Dr. STEWART. I think there is no question that the need will continue for a variety of mechanisms.

Senator WILLIAMS. I certainly support your comment on the last page of your statement that we authorize such sums as may be necessary. The practical fact around here is we can't get away with that. We have to put the dollar figure in. So we have done it for 3 years and then for the last 2 years we used your phrase, but it is not an accepted way of legislating, as you know.

Dr. STEWART. Yes; we are aware of that.

Senator WILLIAMS. To some degree we have to be practical and conservative. Fred Blackwell lives 15 hours a day with all of the complex problems of migrant farm families and is the staff director of committee. I think he has some questions to ask you, Dr. Stewart. Mr. BLACKWELL. Dr. Stewart, will you be submitting estimates of need for the first 2 years of extension that you have recommended? Dr. STEWART. We will be very happy to supply the committee with our estimates of what it looks to be needed for the 2 years that we are recommending.

Mr. BLACKWELL. Could you also submit estimates on the 3 years beyond that?

Dr. STEWART. Yes; we could, I think.

Mr. BLACKWELL. Ás the chairman has pointed out, the practice in this committee is to indicate ceilings at least in the immediately foreseeable years, and your estimates would be very helpful to the subcommittee and the full committee.

Dr. STEWART. We will be glad to give you the Department's estimates.

Mr. BLACKWELL. Thank you.

Doctor, in regard to overall need which you have not touched upon in your testimony, the most reliable data indicates that the migrant farm family population throughout the country is at least 1 million. Would you comment on the amount or the dollar formula for determining adequate medical care for this population?

Dr. STEWART. Well, you have a population of a million, which includes the women and children in this group who move with their employment, who do not have any location that they call home, although they have a home base. They may spend a year in three of four locations and then many different camps within those locations. They have more disease and more death. They have the disease patterns of 30 years ago. They do not have the means to deal with these. They are required to live in an environment which enhances the infectious diseases rather than protects against them, and they are also a population which by their movement and by their not having roots and by their seasonal employment do not fit into all of the methods we have of trying to provide various forms of care or prevention, and what we are providing is probably somewhere in the order of, oh, 20 percent of what goes to an individual who is living normally in a city as an average worker. The expenditures for health under our program for the Nation as a whole, including local and State contributions, is around $12 per capita for the one million migrants. If you narrow that down to health expenditures per capita for migrants residing temporarily in areas that are actually served it is about $20.

If you get it to the person actually served, the amount gets up to around $35 per person actually served with a medical dental or nursing service.

In the population as a whole the amount ranges, depending on the age of the individuals, somewhere between $125 and $200 per capita, so even though there are some problems in comparison here they are of such extremes that the need is quite apparent. We have had trouble in the hospitalization program because even though we have had 160 hospitals cooperating because in order to spread the money we pay only 60 percent of the cost to the hospitals.

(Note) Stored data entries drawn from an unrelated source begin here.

(** The free pools are handed back; what they were linked with is forgotten. *)
Lemma VisitFreePools_spec fuel l s0 full part free ls G s v :
  inv s0 full part free ls G None -> (exists r, free = l ++ r) -> (length l < fuel)%nat ->
  (forall q, q ∈ full ++ part \/ q ∈ l -> pools s !! q = pools s0 !! q) -> (forall a, is_Some (G !! a) -> runs s !! a = runs s0 !! a) ->
  words s = words s0 -> memoryPool_ s = memoryPool_ s0 -> (forall id, list_of s id = list_of s0 id) ->
  exists s' rem, VisitFreePools_loop memVisitor fuel (lastz l) v s = Done (s', visits rem v) /\ rem.*1 = rev l /\ (forall q n, (q, n) ∈ rem -> extent s0 l q n) /\
    (forall q, q ∈ full ++ part -> pools s' !! q = pools s0 !! q) /\ (forall a, is_Some (G !! a) -> runs s' !! a = runs s0 !! a) /\
    words s' = words s0 /\ memoryPool_ s' = memoryPool_ s0 /\ (forall id, list_of s' id = list_of s0 id).
Proof.
  intros Hi. pose proof (inv_pools _ _ _ _ _ _ _ Hi) as Hk. revert l s v. induction fuel as [|fuel IH]; intros l s v [r Hfr] Hf Hp Hr Hw Hm Hls; [lia|]. cbn [VisitFreePools_loop].
  destruct (decide (l = [])) as [->|Hl].
  { rewrite bool_decide_true by done. exists s, []. split; [done|]. split_and!; try done; [set_solver|auto]. }
  destruct (exists_last Hl) as (l0 & p & ->). rewrite lastz_snoc. pose proof (pk_free _ _ _ _ Hk) as Hd. rewrite Hfr in Hd.
  destruct (walk_step s0 l0 p r Hd) as (Hp0 & e & E & Hpv). rewrite bool_decide_false by done. cbn [negb].
  assert (Es : pools s !! p = Some e) by (rewrite Hp by set_solver; done). erewrite bind_M by (by apply pool_at_eq). erewrite bind_M by (by apply hand_over_eq).
  assert (Hpin : p ∈ free) by (rewrite Hfr; set_solver). pose proof (pk_ok _ _ _ _ Hk p e (or_intror Hpin) E) as He. rewrite (po_mem _ _ He), Hpv.
  rewrite length_app in Hf. cbn [length] in Hf.
  assert (Hother : forall q, q ∈ full ++ part \/ q ∈ free -> q <> p -> ~ (p <= q < p + size_ e)).
  { intros q Hq Hne. destruct (pk_some _ _ _ _ q Hk Hq) as [f F]. pose proof (po_size _ _ (pk_ok _ _ _ _ Hk q f Hq F)). pose proof (po_size _ _ He).
    destruct (pk_apart _ _ _ _ Hk p q e f) as [?|?]; try done; [by right|lia|lia]. }
  assert (Hnp : p ∉ l0) by (pose proof (dll_nodup _ _ _ _ Hd) as ((_ & Hnd & _)%NoDup_app & _ & _)%NoDup_app; set_solver).
  set (s1 := mkState _ _ _ _ _ _). destruct (IH l0 s1 (memVisitor p (size_ e) v)) as (s' & rem & E' & Hrev & Hrem & Hp' & Hr' & Hw' & Hm' & Hls'); try done.
  - exists ([p] ++ r). by rewrite Hfr, <- app_assoc.
  - lia.
  - intros q Hq. cbn [s1 pools]. rewrite lookup_without; [apply Hp; set_solver|]. apply Hother; [rewrite Hfr; set_solver|]. intros ->.
    destruct Hq as [Hq|Hq]; [|done]. by apply (pk_disj _ _ _ _ Hk p).
  - intros a Ha. cbn [s1 runs]. rewrite lookup_without; [by apply Hr|]. apply (inv_dom _ _ _ _ _ _ _ Hi) in Ha as [q Hq].
    eapply (owner_outside s0 full part free q p e a Hk Hq); [by right|done|]. intros ->. apply (pk_disj _ _ _ _ Hk q); [apply Hq|done].
  - exists s', ((p, size_ e) :: rem). split; [exact E'|]. rewrite fmap_cons, rev_app_distr. cbn [rev app fst]. rewrite Hrev. split_and!; try done.
    intros q n [[= -> ->]|Hin]%elem_of_cons; [split; [set_solver|eauto]|]. destruct (Hrem q n Hin) as [Hq Hx]. split; [set_solver|done].
Qed.

(** The free pools are dropped. *)
Lemma inv_drop_free s s' full part free ls G :
  inv s full part free ls G None -> (forall q, q ∈ full ++ part -> pools s' !! q = pools s !! q) -> (forall a, is_Some (G !! a) -> runs s' !! a = runs s !! a) ->
  words s' = words s -> memoryPool_ s' = mkManager 0 (headz part) (lastz (full ++ part)) -> (forall id, list_of s' id = list_of s id) ->
  inv s' full part [] ls G None /\ (forall q a, owner s' (full ++ part) q a <-> owner s (full ++ part) q a) /\
  (forall q n, is_block s' G q n <-> is_block s G q n) /\ (forall q n, extent s' (full ++ part) q n <-> extent s (full ++ part) q n).
Proof.
  intros Hi Hp Hr Hw Hm Hl. pose proof (inv_pools _ _ _ _ _ _ _ Hi) as Hk.
  assert (Hown : forall q a, owner s' (full ++ part) q a <-> owner s (full ++ part) q a) by (intros q a; by apply owner_frame).
  assert (Hk' : pools_ok s' full part []).
  { split; try done.
    - eapply dll_frame; [|apply Hk]. intros a Ha. unfold next, prev. rewrite Hp by done. split; [|done]. apply (pk_some _ _ _ _ a Hk). by left.
    - apply dll_nil.
    - intros q _. by intros ?%elem_of_nil.
    - intros q e [Hq|Hq%elem_of_nil]; [|done]. rewrite Hp by done. apply (pk_ok _ _ _ _ Hk). by left.
    - intros q e Hq. rewrite Hp by set_solver. by apply (pk_full _ _ _ _ Hk).
    - intros q e Hq. rewrite Hp by set_solver. by apply (pk_part _ _ _ _ Hk).
    - intros q e Hq. by apply elem_of_nil in Hq.
    - intros q x e f [Hq|Hq%elem_of_nil] [Hx|Hx%elem_of_nil]; [|done..]. rewrite !Hp by done. apply (pk_apart _ _ _ _ Hk); by left. }
  split_and!; [|done| |].
  - eapply (inv_frame s); [exact Hi|exact Hk'|done| | |done| |done| |done].
    + intros a. rewrite (inv_dom _ _ _ _ _ _ _ Hi). by setoid_rewrite Hown.
    + intros q a _. by rewrite Hown.
    + intros id a. apply (lo_in _ _ _ (inv_lists _ _ _ _ _ _ _ Hi)).
    + intros a fl live b _ _. by rewrite Hw.
  - intros q n. unfold is_block. split; intros (a & fl & live & r & HG & Er & Hq); exists a, fl, live, r; (split; [done|]); (split; [|done]);
      [rewrite <- Hr by eauto|rewrite Hr by eauto]; done.
  - intros q n. unfold extent. split; intros (Hq & e & E & Hn); (split; [done|]); exists e; (split; [|done]); [rewrite <- Hp by done|rewrite Hp by done]; done.
Qed.

(** A block is in a page in use of a pool. *)
Lemma block_owner s full part free ls G out p n :
  inv s full part free ls G out -> is_block s G p n -> exists q e, owner s (full ++ part) q (runslotsAddr p) /\ pools s !! q = Some e /\ pool_ok q e /\
    q + 4096 <= p /\ p + n <= q + size_ e.
Proof.
  intros Hi Hb. pose proof Hb as (a & fl & live & r & HG & Er & Hp & Hn). destruct (inv_runs _ _ _ _ _ _ _ Hi a fl live HG) as (r0 & Er0 & Hr & Ho). assert (r0 = r) as -> by congruence.
  destruct (block_page _ _ _ _ _ p Hr Hp) as (H1 & H2 & _ & k & Hk & Ek). destruct (size_divides k Hk) as (_ & _ & Hs). destruct (run_page _ _ _ _ _ Hr) as (H0 & Hd & _). pose proof header_size_ok.
  assert (Ea : runslotsAddr p = a) by (apply runslotsAddr_eq; [done|lia..]). rewrite Ea. pose proof Ho as (Hq & e & E & Hu).
  pose proof (pk_ok _ _ _ _ (inv_pools _ _ _ _ _ _ _ Hi) _ e (or_introl Hq) E) as He. destruct (page_bounds _ e a He (proj1 Hu)) as (_ & _ & B3 & _ & B4 & _).
  exists (poolPointer_ r), e. split_and!; try done; lia.
Qed.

I don't know what the hospitals do about the rest of it, but this I am sure works a hardship on some hospitals.

Then there are environmental areas which need correction, which will take some time and effort, particularly the housing and the sanitation, the supply of water, et cetera, so it is a neglected population. They do not have the means of taking care of themselves.

Mr. BLACKWELL. Experience to date indicates that the per capita expenditure for the migrant farm individual is about $12 per capita compared to the national average of $100 to $200 per capita?

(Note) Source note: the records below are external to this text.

Definition GetLineNumberTable (methods_ : gmap Z MethodDebugInfo) (id : Z) : list (Z * Z) := match methods_ !! id with Some i => m_lines i | None => [] end.
Definition GetColumnNumberTable (methods_ : gmap Z MethodDebugInfo) (id : Z) : list (Z * Z) := match methods_ !! id with Some i => m_columns i | None => [] end.
Definition GetLocalVariableTable (methods_ : gmap Z MethodDebugInfo) (id : Z) : list LocalVariableInfo := match methods_ !! id with Some i => m_vars i | None => [] end.
Definition GetParameterInfo (methods_ : gmap Z MethodDebugInfo) (id : Z) : list ParamInfo := match methods_ !! id with Some i => m_params i | None => [] end.
(** No string where the method is not there. *)
Definition GetSourceFile (methods_ : gmap Z MethodDebugInfo) (id : Z) : option Z := m_file <$> methods_ !! id.
Definition GetSourceCode (methods_ : gmap Z MethodDebugInfo) (id : Z) : option Z := m_code <$> methods_ !! id.
Definition GetMethodIdList (methods_ : gmap Z MethodDebugInfo) : list Z := (map_to_list methods_).*1.
End DebugInfo.
(* ===== verification/DebugTheorems.v ===== *)
(** The debug information of a function, from the assembler through the file to its readers. *)
From S2P Require Import Prelude Leb128 LineProgram DebugInfo LineProgramOps DebugBuild DebugItem.
From stdpp Require Import list strings.
Local Open Scope Z_scope.
Local Open Scope ark_scope.
Import DebugInfo.

Section Emission.
Context `{Tables}.

Definition first_line (f : Function_) : Z := match ins f with [] => 0 | x :: _ => lineNumber x end.
Definition fun_events (f : Function_) (bytecode : list Z) (emit : bool) : list Event := events f emit 0 (ins f) bytecode 0 (first_line f) (2 ^ 32 - 1).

Dr. STEWART. Yes; that is about it if you assume that there is nothing else providing medical services for the migrant other than the program we are talking about and the 40-percent contribution from the communities. There are some other sources of funds, but they are very small and so it doesn't really change the conclusion one arrives at.

Mr. BLACKWELL. In your prepared statement you mentioned that about two-thirds of the migrant population was currently not within reach of the existing projects.

Dr. STEWART. That is right.

Mr. BLACKWELL. Do you have an estimate of the cost of reaching that two-thirds with roughly the same amount of care that exists throughout the other programs? Of course, the present amount of care is not up to what you might call adequate care.

Dr. STEWART. Well, if you were going to expand the present project system so that it covered all the migrants at the level that we are now covering those that are covered, you would have to have in the order of $20 million to $25 million rather than the present $8 million that we have. This is a minimal kind of coverage. It does a lot of good, but it is not comparable to what a nonmigrant citizen gets.

Mr. BLACKWELL. To make the level of care in the existing projects of Florida, for example, available nationally, you would have to go immediately to about $20 million? Is that your estimate?

Dr. STEWART. That would be my estimate which I would like to leave open for correction later on. Some of it depends on where the uncovered people are. It may be that they are in areas where resources are even scarcer than the ones that are already providing services. I would think the projects now are going where there are resources to work with.

With respect to some of them, in many areas it doesn't make any difference how much money you have. There is nothing to put together to provide a service for the migrants. So it may be more difficult. I think one of the things we must understand and I am sure you do— is that the project grants that we have act as an impetus to organization. The project sponsors organize resources. They provide extra funds for payment of these services. They provide people who work

in a sense as the advocate for the migrant, such as the nurse who works with the migrants, the camps, and so forth, the sanitary aide who works with the grower on improving the plants.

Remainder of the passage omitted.